▸ **Exercise goal**:
Your response should be the complete data, transcribed exactly.

▸ **Records shown**:
(** The statements of lines 93 to 146, before their errors are turned into
    [FontDrawError]. *)
Definition calculations (host : Host) (a : FrameArgs)
    (font bold_font : Font) : PyResult Layout :=
  pure_bind
    (measure_line_height host font (font_size a) (vertical_spread_factor a))
    (λ line_height,
  pure_bind (getlength host bold_font (highlighted_text a))
    (λ highlight_width_bold,
  pure_bind (getbbox host bold_font (highlighted_text a))
    (λ '(_, top, _, bottom),
  let highlight_height_bold := (bottom - top)%Z in
  let degenerate :=
    Qle_bool highlight_width_bold 0 || (highlight_height_bold <=? 0)%Z in
  let highlight_height_bold :=
    if degenerate then py_int (inject_Z (font_size a) * 1.1)
    else highlight_height_bold in
  let highlight_width_bold :=
    if degenerate && Qle_bool highlight_width_bold 0
    then (inject_Z (Z.of_nat (length (highlighted_text a)))
          * inject_Z (font_size a) * 0.6)%Q
    else highlight_width_bold in
  let highlight_target_x :=
    ((inject_Z (width a) - highlight_width_bold) / 2)%Q in
  let highlight_target_y :=
    ((inject_Z (height a) - inject_Z highlight_height_bold) / 2)%Q in
  let total_block_height :=
    (line_height * Z.of_nat (length (text_lines a)))%Z in
  let vertical_center_offset :=
    ((inject_Z (height a) - inject_Z total_block_height) / 2)%Q in
  let block_start_y := Qmax 10 vertical_center_offset in
  let highlight_target_y :=
    (block_start_y
     + inject_Z (highlight_line_index a * line_height))%Q in
  pure_bind (py_index (text_lines a) (highlight_line_index a))
    (λ highlight_line_full_text,
  let '(prefix_text, highlight_found_in_line) :=
    match find (highlighted_text a) highlight_line_full_text with
    | Some start_index => (take start_index highlight_line_full_text, true)
    | None => ([], false)
    end in
  pure_bind (getlength host font prefix_text)
    (λ prefix_width_regular,
  Ok {| line_height := line_height;
        highlight_width_bold := highlight_width_bold;
        highlight_height_bold := highlight_height_bold;
        highlight_target_x := highlight_target_x;
        highlight_target_y := highlight_target_y;
        block_start_y := block_start_y;
        highlight_found_in_line := highlight_found_in_line;
        bg_highlight_line_start_x :=
          (highlight_target_x - prefix_width_regular)%Q |}))))).

(** The block "Calculations" with its [except] clauses. *)
Definition measure (host : Host) (a : FrameArgs) (font bold_font : Font)
    : PyResult Layout :=
  match calculations host a font bold_font with
  | Raised AttributeError => Raised (FontDrawError "Font lacks methods.")
  | Raised _ => Raised (FontDrawError "Measurement fail")
  | other => other
  end.

(** [draw_text_with_shadow] *)
Definition draw_text_with_shadow (host : Host) (a : FrameArgs) (img : Img)
    (pos_x pos_y : Q) (s : text) (font : Font) (color : string)
    : PyResult Img :=
  if draws host font s then
    let shadow_offset :=
      inject_Z (Z.max 1 (py_int (inject_Z (font_size a) * 0.02))) in
    let img :=
      Text img (pos_x + shadow_offset) (pos_y + shadow_offset) s font
        (Colour "#333333") in
    Ok (Text img pos_x pos_y s font (Colour color))
  else Raised (OtherError "text drawing failed").

(** The horizontal position of line [i]. *)
Definition line_position (host : Host) (a : FrameArgs) (lay : Layout)
    (font : Font) (i : nat) (line : text) : PyResult Q :=
  if (Z.of_nat i =? highlight_line_index a)%Z && highlight_found_in_line lay
  then Ok (bg_highlight_line_start_x lay)
  else
    pure_bind
      (match getlength host font line with
       | Raised AttributeError =>
           pure_bind (getbbox host font line)
             (λ '(x0, _, x1, _), Ok (inject_Z (x1 - x0)))
       | other => other
       end)
      (λ line_width,
         let line_x := Qmax 20 ((inject_Z (width a) - line_width) / 2) in
         if Qltb line_width (inject_Z (width a) * 0.3) then
           let center_column_width := (inject_Z (width a) * 0.7)%Q in
           Ok (Qmax line_x ((inject_Z (width a) - center_column_width) / 2))
         else Ok line_x).

(** [for i, line in enumerate(text_lines)], drawing on both pictures. *)
Fixpoint draw_lines (host : Host) (a : FrameArgs) (lay : Layout)
    (font : Font) (i : nat) (lines : list text) (current_y : Q)
    (img_base img_sharp : Img) : PyResult (Img * Img) :=
  match lines with
  | [] => Ok (img_base, img_sharp)
  | line :: rest =>
      pure_bind (line_position host a lay font i line) (λ line_x,
      pure_bind (draw_text_with_shadow host a img_base line_x current_y
                   line font (text_color a)) (λ img_base,
      pure_bind (draw_text_with_shadow host a img_sharp line_x current_y
                   line font (text_color a)) (λ img_sharp,
      draw_lines host a lay font (S i) rest
        (current_y + inject_Z (line_height lay)) img_base img_sharp)))
  end.

(** The block "Base Image Drawing" with its [except] clause. *)
Definition base_drawing (host : Host) (a : FrameArgs) (lay : Layout)
    (font : Font) (img_base : Img) : PyResult (Img * Img) :=
  match draw_lines host a lay font 0 (text_lines a)
          (block_start_y lay + y_offset a) img_base img_base with
  | Raised _ => Raised (FontDrawError "Base draw fail")
  | other => other
  end.

(** The block "Apply Blur"; the padded Gaussian blur runs inside [try]
    and falls back to the direct blur. *)
Definition apply_blur (a : FrameArgs) (img_base img_sharp : Img)
    : PyResult Img :=
  let padding_for_blur := py_int (blur_radius a * 3) in
  if bool_decide (blur_type a = "gaussian") && Qltb 0 (blur_radius a) then
    let padded_width := (width a + 2 * padding_for_blur)%Z in
    let padded_height := (height a + 2 * padding_for_blur)%Z in
    match
      pure_bind
        (image_new "RGB" padded_width padded_height (Colour (bg_color a)))
        (λ img_padded,
           let img_padded :=
             Paste img_padded img_base padding_for_blur padding_for_blur in
           let img_padded_blurred :=
             GaussianBlur img_padded (blur_radius a) in
           crop img_padded_blurred padding_for_blur padding_for_blur
             (padding_for_blur + width a) (padding_for_blur + height a))
    with
    | Raised _ => Ok (GaussianBlur img_base (blur_radius a))
    | other => other
    end
  else if bool_decide (blur_type a = "radial") && Qltb 0 (blur_radius a)
  then
    let img_fully_blurred := GaussianBlur img_base (blur_radius a * 1.5) in
    let sharp_center_radius :=
      (inject_Z (Z.min (width a) (height a))
       * radial_sharp_radius_factor a)%Q in
    let fade_radius :=
      (sharp_center_radius
       + inject_Z (Z.max (width a) (height a)) * 0.15)%Q in
    pure_bind
      (Textures.create_radial_blur_mask (width a) (height a)
         (inject_Z (width a) / 2) (inject_Z (height a) / 2)
         sharp_center_radius fade_radius)
      (λ mask, Ok (Composite img_sharp img_fully_blurred mask))
  else Ok img_base.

▸ **Response box**:
(** The statements of lines 93 to 146, before their errors are turned into
    [FontDrawError]. *)
Definition calculations (host : Host) (a : FrameArgs)
    (font bold_font : Font) : PyResult Layout :=
  pure_bind
    (measure_line_height host font (font_size a) (vertical_spread_factor a))
    (λ line_height,
  pure_bind (getlength host bold_font (highlighted_text a))
    (λ highlight_width_bold,
  pure_bind (getbbox host bold_font (highlighted_text a))
    (λ '(_, top, _, bottom),
  let highlight_height_bold := (bottom - top)%Z in
  let degenerate :=
    Qle_bool highlight_width_bold 0 || (highlight_height_bold <=? 0)%Z in
  let highlight_height_bold :=
    if degenerate then py_int (inject_Z (font_size a) * 1.1)
    else highlight_height_bold in
  let highlight_width_bold :=
    if degenerate && Qle_bool highlight_width_bold 0
    then (inject_Z (Z.of_nat (length (highlighted_text a)))
          * inject_Z (font_size a) * 0.6)%Q
    else highlight_width_bold in
  let highlight_target_x :=
    ((inject_Z (width a) - highlight_width_bold) / 2)%Q in
  let highlight_target_y :=
    ((inject_Z (height a) - inject_Z highlight_height_bold) / 2)%Q in
  let total_block_height :=
    (line_height * Z.of_nat (length (text_lines a)))%Z in
  let vertical_center_offset :=
    ((inject_Z (height a) - inject_Z total_block_height) / 2)%Q in
  let block_start_y := Qmax 10 vertical_center_offset in
  let highlight_target_y :=
    (block_start_y
     + inject_Z (highlight_line_index a * line_height))%Q in
  pure_bind (py_index (text_lines a) (highlight_line_index a))
    (λ highlight_line_full_text,
  let '(prefix_text, highlight_found_in_line) :=
    match find (highlighted_text a) highlight_line_full_text with
    | Some start_index => (take start_index highlight_line_full_text, true)
    | None => ([], false)
    end in
  pure_bind (getlength host font prefix_text)
    (λ prefix_width_regular,
  Ok {| line_height := line_height;
        highlight_width_bold := highlight_width_bold;
        highlight_height_bold := highlight_height_bold;
        highlight_target_x := highlight_target_x;
        highlight_target_y := highlight_target_y;
        block_start_y := block_start_y;
        highlight_found_in_line := highlight_found_in_line;
        bg_highlight_line_start_x :=
          (highlight_target_x - prefix_width_regular)%Q |}))))).

(** The block "Calculations" with its [except] clauses. *)
Definition measure (host : Host) (a : FrameArgs) (font bold_font : Font)
    : PyResult Layout :=
  match calculations host a font bold_font with
  | Raised AttributeError => Raised (FontDrawError "Font lacks methods.")
  | Raised _ => Raised (FontDrawError "Measurement fail")
  | other => other
  end.

(** [draw_text_with_shadow] *)
Definition draw_text_with_shadow (host : Host) (a : FrameArgs) (img : Img)
    (pos_x pos_y : Q) (s : text) (font : Font) (color : string)
    : PyResult Img :=
  if draws host font s then
    let shadow_offset :=
      inject_Z (Z.max 1 (py_int (inject_Z (font_size a) * 0.02))) in
    let img :=
      Text img (pos_x + shadow_offset) (pos_y + shadow_offset) s font
        (Colour "#333333") in
    Ok (Text img pos_x pos_y s font (Colour color))
  else Raised (OtherError "text drawing failed").

(** The horizontal position of line [i]. *)
Definition line_position (host : Host) (a : FrameArgs) (lay : Layout)
    (font : Font) (i : nat) (line : text) : PyResult Q :=
  if (Z.of_nat i =? highlight_line_index a)%Z && highlight_found_in_line lay
  then Ok (bg_highlight_line_start_x lay)
  else
    pure_bind
      (match getlength host font line with
       | Raised AttributeError =>
           pure_bind (getbbox host font line)
             (λ '(x0, _, x1, _), Ok (inject_Z (x1 - x0)))
       | other => other
       end)
      (λ line_width,
         let line_x := Qmax 20 ((inject_Z (width a) - line_width) / 2) in
         if Qltb line_width (inject_Z (width a) * 0.3) then
           let center_column_width := (inject_Z (width a) * 0.7)%Q in
           Ok (Qmax line_x ((inject_Z (width a) - center_column_width) / 2))
         else Ok line_x).

(** [for i, line in enumerate(text_lines)], drawing on both pictures. *)
Fixpoint draw_lines (host : Host) (a : FrameArgs) (lay : Layout)
    (font : Font) (i : nat) (lines : list text) (current_y : Q)
    (img_base img_sharp : Img) : PyResult (Img * Img) :=
  match lines with
  | [] => Ok (img_base, img_sharp)
  | line :: rest =>
      pure_bind (line_position host a lay font i line) (λ line_x,
      pure_bind (draw_text_with_shadow host a img_base line_x current_y
                   line font (text_color a)) (λ img_base,
      pure_bind (draw_text_with_shadow host a img_sharp line_x current_y
                   line font (text_color a)) (λ img_sharp,
      draw_lines host a lay font (S i) rest
        (current_y + inject_Z (line_height lay)) img_base img_sharp)))
  end.

(** The block "Base Image Drawing" with its [except] clause. *)
Definition base_drawing (host : Host) (a : FrameArgs) (lay : Layout)
    (font : Font) (img_base : Img) : PyResult (Img * Img) :=
  match draw_lines host a lay font 0 (text_lines a)
          (block_start_y lay + y_offset a) img_base img_base with
  | Raised _ => Raised (FontDrawError "Base draw fail")
  | other => other
  end.

(** The block "Apply Blur"; the padded Gaussian blur runs inside [try]
    and falls back to the direct blur. *)
Definition apply_blur (a : FrameArgs) (img_base img_sharp : Img)
    : PyResult Img :=
  let padding_for_blur := py_int (blur_radius a * 3) in
  if bool_decide (blur_type a = "gaussian") && Qltb 0 (blur_radius a) then
    let padded_width := (width a + 2 * padding_for_blur)%Z in
    let padded_height := (height a + 2 * padding_for_blur)%Z in
    match
      pure_bind
        (image_new "RGB" padded_width padded_height (Colour (bg_color a)))
        (λ img_padded,
           let img_padded :=
             Paste img_padded img_base padding_for_blur padding_for_blur in
           let img_padded_blurred :=
             GaussianBlur img_padded (blur_radius a) in
           crop img_padded_blurred padding_for_blur padding_for_blur
             (padding_for_blur + width a) (padding_for_blur + height a))
    with
    | Raised _ => Ok (GaussianBlur img_base (blur_radius a))
    | other => other
    end
  else if bool_decide (blur_type a = "radial") && Qltb 0 (blur_radius a)
  then
    let img_fully_blurred := GaussianBlur img_base (blur_radius a * 1.5) in
    let sharp_center_radius :=
      (inject_Z (Z.min (width a) (height a))
       * radial_sharp_radius_factor a)%Q in
    let fade_radius :=
      (sharp_center_radius
       + inject_Z (Z.max (width a) (height a)) * 0.15)%Q in
    pure_bind
      (Textures.create_radial_blur_mask (width a) (height a)
         (inject_Z (width a) / 2) (inject_Z (height a) / 2)
         sharp_center_radius fade_radius)
      (λ mask, Ok (Composite img_sharp img_fully_blurred mask))
  else Ok img_base.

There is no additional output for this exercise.